OGH-Entscheidung vom 27.6.2023, 2 Ob 106/23m

 

Sachverhalt:

Der 2020 verstorbene Erblasser setzte seine Tochter mit fremdhändigem Testament zur Alleinerbin ein. Wenige Tage vor seinem Tod errichtete der (schwerkranke, aber testierfähige) Erblasser ein weiteres, notarielles Testament in Form eines Notariatsakts, in dem er sämtliche früheren Verfügungen widerrief und seine Ehefrau zur Alleinerbin machte. Im Notariatsakt wurde festgehalten, dass der Erblasser schreibunfähig sei und wegen einer Lähmung auch kein Handzeichen setzen könne. Bei Testamentserrichtung war die rechte Hand des Erblassers zwar nicht vollständig gelähmt, aber kraftlos. Tatsächlich hätte der Erblasser aber mit der linken Hand zumindest eine Paraphe oder ein Handzeichen in Form von drei Kreuzen setzen können.

Die zuerst als Alleinerbin eingesetzte Tochter erachtete das spätere Testament als formungültig, weil der Erblasser den Notariatsakt nicht unterfertigt habe, obwohl er schreibfähig oder zumindest in der Lage gewesen sei, ein Handzeichen zu setzen.

 

Entscheidung:

Das Erstgericht stellte das Erbrecht der Tochter fest und wies die Erbantrittserklärung der Ehefrau ab, weil das spätere Testament mangels Einhaltung der Formvorschrift des § 68 Abs 1 lit g NO ungültig sei. Da der Erblasser dazu in der Lage gewesen sei, hätte er zumindest ein Handzeichen setzen müssen. Das Rekursgericht gab dem Rekurs der Ehefrau Folge. Der OGH gab jedoch dem Revisionsrekurs der Tochter Folge und stellte die Entscheidung des Erstgerichts wieder her.

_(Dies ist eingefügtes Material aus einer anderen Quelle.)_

(** The state after start, stop and the late resolution with [s]. *)
Lemma start_stop_settle_eq (w : World) (s : MediaStream) :
  isCallActive (ui w) = false →
  run w [ClickToggleCall; ClickToggleCall;
         DisplayMediaSettled (length (pending w)) (inr s)] =
  mkWorld (mkRender false false false true (Some s))
          (ended (run w [ClickToggleCall; ClickToggleCall]))
          (match getVideoTracks s with
           | t0 :: _ => <[track_id t0 := ui w]> (onended w)
           | [] => onended w
           end)
          Disconnected
          (disconnectCall :: connectCall :: client_calls w)
          (pending w) (s :: acquired w).
Proof.
  intros Ha.
  change (run w [ClickToggleCall; ClickToggleCall;
                 DisplayMediaSettled (length (pending w)) (inr s)])
    with (step (run w [ClickToggleCall; ClickToggleCall])
               (DisplayMediaSettled (length (pending w)) (inr s))).
  change (run w [ClickToggleCall; ClickToggleCall])
    with (step (step w ClickToggleCall) ClickToggleCall).
  rewrite (step_start_eq w Ha). set (w1 := mkWorld _ _ _ _ _ _ _).
  rewrite (toggleCall_stop_eq w1) by reflexivity.
  cbn [w1 ui isScreenSharing stream ended onended client client_calls pending acquired].
  set (w2 := mkWorld _ _ _ _ _ _ _).
  unfold step, dispatch.
  cbn [w2 pending]. rewrite lookup_new_pending.
  unfold bind, take_pending, modify. rewrite resume_eq.
  cbn [snd ui isCallActive isMicOn isVideoOn ended onended client client_calls pending acquired].
  subst w2.
  cbn [ui isCallActive isMicOn isVideoOn ended onended client client_calls pending acquired].
  by rewrite delete_new_pending.
Qed.

(** C2 fails: from the initial state the late capture is kept as the held
    stream and none of its tracks is ended. *)
Lemma late_capture_not_released :
  stream (ui (run initial_world
    [ClickToggleCall; ClickToggleCall; DisplayMediaSettled 0 (inr screen1)])) = Some screen1
  ∧ ended (run initial_world
    [ClickToggleCall; ClickToggleCall; DisplayMediaSettled 0 (inr screen1)]) = ∅
  ∧ ¬ late_capture_released initial_world screen1.
Proof.
  split; [reflexivity|]. split; [vm_compute; reflexivity|].
  intros [Hs _]. vm_compute in Hs. discriminate.
Qed.

(** C2, amended: when start is followed by stop before the capture request
    resolves and the request then resolves with [s], the call stays
    inactive but [s] is retained: [stream] holds it, [isScreenSharing]
    becomes true, and no track is stopped by the resolution.  A click on
    the share button after that releases it: every track of [s] is ended
    and the reference is cleared. *)
Theorem late_capture_retained (w : World) (s : MediaStream) :
  isCallActive (ui w) = false →
  isCallActive (ui (run w [ClickToggleCall; ClickToggleCall;
                           DisplayMediaSettled (length (pending w)) (inr s)])) = false
  ∧ stream (ui (run w [ClickToggleCall; ClickToggleCall;
                       DisplayMediaSettled (length (pending w)) (inr s)])) = Some s
  ∧ isScreenSharing (ui (run w [ClickToggleCall; ClickToggleCall;
                                DisplayMediaSettled (length (pending w)) (inr s)])) = true
  ∧ ended (run w [ClickToggleCall; ClickToggleCall;
                  DisplayMediaSettled (length (pending w)) (inr s)])
    = ended (run w [ClickToggleCall; ClickToggleCall])
  ∧ stream (ui (run w [ClickToggleCall; ClickToggleCall;
                       DisplayMediaSettled (length (pending w)) (inr s);
                       ClickToggleScreenShare])) = None
  ∧ all_ended s (run w [ClickToggleCall; ClickToggleCall;
                        DisplayMediaSettled (length (pending w)) (inr s);
                        ClickToggleScreenShare]).
Proof.
  intros Ha.
  change (run w [ClickToggleCall; ClickToggleCall;
                 DisplayMediaSettled (length (pending w)) (inr s);
                 ClickToggleScreenShare])
    with (step (run w [ClickToggleCall; ClickToggleCall;
                       DisplayMediaSettled (length (pending w)) (inr s)])
               ClickToggleScreenShare).
  rewrite (start_stop_settle_eq w s Ha).
  set (w3 := mkWorld _ _ _ _ _ _ _).
  rewrite (toggleScreenShare_stop_eq w3) by reflexivity.
  repeat split.
  intros t Ht. simpl. apply elem_of_union_l. by apply (elem_of_tracks_of s).
Qed.
(** * MEDSHOP: cart, checkout, order tracking, order status and site settings

    A shallow embedding of the request handlers of [medicines/views.py],
    [medicines/views_admin.py] and of the models of [medicines/models.py]
    they work on.

    Conventions of the embedding.
    - A [DecimalField(decimal_places=2)] value is the integer number of
      hundredths it denotes ([90.00] is [9000]).  A product with an [int]
      and a sum of such decimals is computed as Python's [Decimal] computes
      it: exactly, and then rounded to the 28 significant digits of the
      default context.
    - A table is the list of its rows in storage order; the auto-increment
      sequence of a table is a counter kept next to it.
    - A Python exception that a handler does not catch ends the request;
      [Http404] becomes the not-found response, any other one the server
      error response.  Rows written before the exception stay written
      (no handler runs in a transaction).
    - The [NOT NULL] of a column is modelled, and so are the two limits
      of the rows the cart and checkout handlers write: an [int] goes into
      an integer column when it has 64 bits ([OverflowError] otherwise),
      and into a [PositiveIntegerField] when it is not negative.  The
      database takes a [Decimal] of any width; the [max_digits] of
      [Order.total_amount] is met when [order_success] reads the order
      back ([fits_decimal]), and the other handlers that read orders are
      modelled for tables whose totals have that width.  [max_length] is
      not modelled.
    - The builtins [str] (on [int]), [int] (on [str]) and [str.strip] are
      parameters of the development, with the one law [int(str(n)) == n]. *)

From Stdlib Require Import ZArith List String Ascii Bool Lia.
From Stdlib Require Import Permutation Sorted.
From Stdlib Require Import DecimalString DecimalZ.
Import ListNotations.

Local Open Scope string_scope.
Local Open Scope list_scope.
Local Open Scope Z_scope.

Set Implicit Arguments.

(** ** Python builtins *)

Class PyBuiltins := {
  py_str : Z -> string;             (* str(n), n an int *)
  py_int : string -> option Z;      (* int(s); [None] stands for ValueError *)
  py_strip : string -> string;      (* s.strip() *)
  py_int_str : forall n, py_int (py_str n) = Some n
}.
(** C10. [_update_sam_template] creates the asset before it opens the
    manifest.  Without the archive it raises the asset's lookup error and
    leaves the world, trace included, as it was: the manifest is not
    opened.  With the archive, the trace gains the asset and then the
    opening of the manifest, whatever follows; when the manifest is missing
    or does not parse, the call raises and the asset stays in the trace. *)
Theorem update_sam_template_asset_first (host : Host) (sam_package_dir : string)
    (w : World) :
  (fs w !! deployment_zip_path sam_package_dir = None →
   _update_sam_template host sam_package_dir w
   = (Raise (AssetPathError (deployment_zip_path sam_package_dir)), w))
  ∧ (∀ archive, fs w !! deployment_zip_path sam_package_dir = Some archive →
       trace (_update_sam_template host sam_package_dir w).2
       = trace w ++ [EvAsset "ChaliceAppCode" (deployment_zip_path sam_package_dir);
                     EvOpen (sam_template_path sam_package_dir) "r"])
  ∧ (∀ archive, fs w !! deployment_zip_path sam_package_dir = Some archive →
       fs w !! sam_template_path sam_package_dir = None →
       (_update_sam_template host sam_package_dir w).1
       = Raise (FileNotFoundError (sam_template_path sam_package_dir)))
  ∧ (∀ archive text, fs w !! deployment_zip_path sam_package_dir = Some archive →
       fs w !! sam_template_path sam_package_dir = Some text →
       json_loads host text = None →
       (_update_sam_template host sam_package_dir w).1 = Raise JSONDecodeError).
Proof.
  split_and!.
  - intros Hzip. unfold _update_sam_template.
    by erewrite bind_raise by (eapply Asset_new_missing, Hzip).
  - intros archive Hzip. rewrite update_sam_template_world, Hzip.
    simpl. by rewrite <- app_assoc.
  - intros archive Hzip Hsam. unfold _update_sam_template.
    erewrite bind_ok by (eapply Asset_new_ok, Hzip).
    by erewrite bind_raise by (eapply open_missing; simpl; exact Hsam).
  - intros archive text Hzip Hsam Hload. unfold _update_sam_template.
    erewrite bind_ok by (eapply Asset_new_ok, Hzip).
    erewrite bind_ok by (eapply open_ok; simpl; exact Hsam).
    by erewrite bind_raise
      by (eapply json_load_malformed; simpl; [exact Hsam|exact Hload]).
Qed.

Lemma update_sam_template_asset_first_witness :
  _update_sam_template Example.host "out" Example.world
  = (Raise (AssetPathError "out/deployment.zip"), Example.world)
  ∧ trace (_update_sam_template Example.host "out" Example.world_built).2
    = [EvAsset "ChaliceAppCode" "out/deployment.zip"; EvOpen "out/sam.json" "r"]
  ∧ (_update_sam_template Example.host "out" Example.world_archive_only).1
    = Raise (FileNotFoundError "out/sam.json")
  ∧ (_update_sam_template Example.host "out" Example.world_malformed).1
    = Raise JSONDecodeError.
Proof.
  split_and!.
  - apply (update_sam_template_asset_first Example.host "out" Example.world).
    vm_compute. reflexivity.
  - apply (update_sam_template_asset_first Example.host "out" Example.world_built)
      with (archive := "PK-archive").
    vm_compute. reflexivity.
  - apply (update_sam_template_asset_first Example.host "out" Example.world_archive_only)
      with (archive := "PK-archive").
    + vm_compute. reflexivity.
    + vm_compute. reflexivity.
  - apply (update_sam_template_asset_first Example.host "out" Example.world_malformed)
      with (archive := "PK-archive") (text := "{").
    + vm_compute. reflexivity.
    + vm_compute. reflexivity.
    + vm_compute. reflexivity.
Defined.

(** ** The runners *)

Lemma foldl_insert_union (l : list (string * string)) (acc : gmap string string) :
  NoDup l.*1 →
  foldl (λ env kv, <[kv.1 := kv.2]> env) acc l = list_to_map l ∪ acc.
Proof.
  revert acc. induction l as [|[k v] l IH]; intros acc Hnd; simpl.
  - by rewrite (left_id_L ∅ (∪)).
  - apply NoDup_cons in Hnd as [Hk Hnd].
    rewrite IH by done. simpl.
    rewrite <- insert_union_l.
    by rewrite insert_union_r by (by apply not_elem_of_list_to_map_1).
Qed.

(** The loop over [os.environ.items()] builds a copy. *)
Lemma copy_environ_id (environ : gmap string string) : copy_environ environ = environ.
Proof.
  unfold copy_environ.
  rewrite foldl_insert_union by apply NoDup_fst_map_to_list.
  by rewrite (right_id_L ∅ (∪)), list_to_map_to_list.
Qed.

Lemma setdefault_region (caller : gmap string string) :
  region_defaulted caller (setdefault "AWS_DEFAULT_REGION" "us-east-1" caller).
Proof.
  unfold region_defaulted, setdefault.
  destruct (caller !! "AWS_DEFAULT_REGION") as [v|] eqn:E; split_and!.
  - by intros ? [= <-].
  - done.
  - done.
  - done.
  - intros _. apply lookup_insert_eq.
  - intros k Hk. by apply lookup_insert_ne.
Qed.

Lemma package_app_subprocess_run (host : Host) (self : Chalice)
    (sam_package_dir : string) (w : World) :
  _package_app_subprocess host self sam_package_dir w =
    let command := local_command host self sam_package_dir w in
    let outcome := subprocess_run host command (source_dir self) (local_env w) (fs w) in
    (match outcome.2 with
     | Ok _ => Ok tt
     | Raise e => Raise e
     end,
     with_fs outcome.1
       (log (EvSubprocessRun command (source_dir self) (local_env w))
          (log (EvPrint ("Packaging Chalice app for " +:+ stage_name self))
             (log (EvWhich "chalice") w)))).
Proof.
  unfold _package_app_subprocess, which, subprocess_run_, bind, emit, get_world, ret.
  simpl. rewrite copy_environ_id. fold (local_env w).
  fold (local_command host self sam_package_dir w).
  by destruct (subprocess_run _ _ _ _ _) as [files [rc|e]].
Qed.

Lemma package_app_container_run (host : Host) (self : Chalice) (dc : DockerConfig)
    (sam_package_dir : string) (w : World) :
  _package_app_container host self dc sam_package_dir w =
    match docker_from_env host (os_environ w) with
    | Some e => (Raise e, log EvDockerFromEnv w)
    | None =>
        let outcome :=
          containers_run host (image dc) (docker_command self dc) (env dc) true
            (docker_volumes self sam_package_dir) "/app" (fs w) in
        (match outcome.2 with
         | None => Ok tt
         | Some (DockerNotFound _) =>
             Raise (ChaliceError (unsupported_image_message dc))
         | Some e => Raise e
         end,
         with_fs outcome.1
           (log (EvContainersRun (image dc) (docker_command self dc) (env dc) true
                   (docker_volumes self sam_package_dir) "/app")
              (log (EvPrint ("Packaging Chalice app for " +:+ stage_name self))
                 (log EvDockerFromEnv w))))
    end.
Proof.
  unfold _package_app_container, from_env, client_containers_run, try_except,
    bind, emit, get_world, ret, raise.
  simpl. destruct (docker_from_env host (os_environ w)) as [e0|]; [done|].
  destruct (containers_run _ _ _ _ _ _ _ _) as [files [e|]]; [|done].
  by destruct e.
Qed.

(** The trace that the containerized runner leaves. *)
Lemma package_app_container_trace (host : Host) (self : Chalice) (dc : DockerConfig)
    (sam_package_dir : string) (w : World) :
  trace (_package_app_container host self dc sam_package_dir w).2
  = trace w ++ container_events host self dc sam_package_dir (os_environ w).
Proof.
  rewrite package_app_container_run. unfold container_events.
  destruct (docker_from_env host (os_environ w)) as [e0|]; [done|].
  simpl. by rewrite <- !app_assoc.
Qed.

(** [_package_app] is the runner it chooses, run in the chosen directory
    once the identifier is drawn. *)
Lemma package_app_eq (host : Host) (self : Chalice) (w : World) :
  _package_app host self w =
    let r :=
      match docker_config self with
      | Some dc => _package_app_container host self dc (chosen_dir host w)
      | None => _package_app_subprocess host self (chosen_dir host w)
      end (with_uuid_count (S (uuid_count w)) w) in
    (match r.1 with Ok _ => Ok (chosen_dir host w) | Raise e => Raise e end, r.2).
Proof.
  unfold _package_app, uuid4, get_world, ret. unfold bind at 1 2 3. simpl.
  fold (chosen_dir host w). unfold bind.
  destruct (docker_config self) as [dc|].
  - by destruct (_package_app_container _ _ _ _ _) as [[[]|] ?].
  - by destruct (_package_app_subprocess _ _ _ _) as [[[]|] ?].
Qed.

Lemma package_app_trace (host : Host) (self : Chalice) (w : World) :
  trace (_package_app host self w).2 = trace w ++ packaging_events host self w.
Proof.
  rewrite package_app_eq. unfold packaging_events. simpl.
  destruct (docker_config self) as [dc|].
  - by rewrite package_app_container_trace.
  - rewrite package_app_subprocess_run. simpl. by rewrite <- !app_assoc.
Qed.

Das ABGB kennt mehrere Arten zulässiger letztwilliger Verfügungen. Dazu zählt auch die Errichtung einer letztwilligen notariellen Anordnung. Die Einhaltung der Form gehört zum objektiven Tatbestand der letztwilligen Verfügung. Sie muss daher nicht gewollt, aber erfüllt sein.

Im konkreten Fall lag eine letztwillige Verfügung in Form eines unmittelbar vom Notar errichteten und aufgenommenen Notariatsakts vor. Jeder Notariatsakt hat die Unterschriften der Parteien zu enthalten. Kann eine Partei nicht schreiben, so muss sie bei der Fertigung ihr Handzeichen beifügen und es muss der Name der Partei von einem Zeugen oder dem zweiten Notar beigesetzt werden. Kann eine Partei auch ein Handzeichen nicht beifügen, so muss das entgegenstehende Hindernis ausdrücklich angeführt und von den Zeugen besonders bestätigt werden.

Schreibunfähigkeit liegt nicht erst dann vor, wenn eine Unterschrift schlechthin unmöglich ist, sondern schon dann, wenn dem Erblasser eine Unterschrift nur unter solcher Anstrengung möglich wäre, dass es ihm billigerweise nicht zugemutet werden kann. Im Hinblick auf den drohenden Solennitätsverlust und die nur unter bestimmten Voraussetzungen eröffnete Möglichkeit, Handzeichen zu setzen bzw auch auf dieses zu verzichten, besteht keine „Wahlfreiheit“ des Erblassers.

Der eindeutige Gesetzeswortlaut des § 68 Abs 1 lit g NO stellt auf das (objektive) Vorliegen von Schreibunfähigkeit bzw Unfähigkeit, auch nur ein Handzeichen zu setzen, und nicht auf die Angaben der Partei gegenüber dem Notar ab. Inwieweit der Notar allenfalls zur Überprüfung der Angaben verhalten ist, spielt bei der Beurteilung der Formgültigkeit keine Rolle.

Nach den Feststellungen des Erstgerichts konnte der Erblasser seine linke Hand normal bedienen und einsetzen. Eine Paraphe oder die Beifügung von drei Kreuzen wäre ihm (mit dieser) möglich gewesen. Wurde die Form nicht gewahrt, so führt dies gemäß § 601 ABGB selbst bei klarem und eindeutig erweisbarem Willen des Erblassers zur Ungültigkeit der letztwilligen Verfügung. Mangels Einhaltung der zwingenden Formvorschrift ist die letztwillige Verfügung ungültig, mag das Testament auch dem wahren Willen des Erblassers entsprochen haben. Maßgeblich ist nur der gültig erklärte Wille.

Der OGH stellte daher die Entscheidung des Erstgerichts wieder her.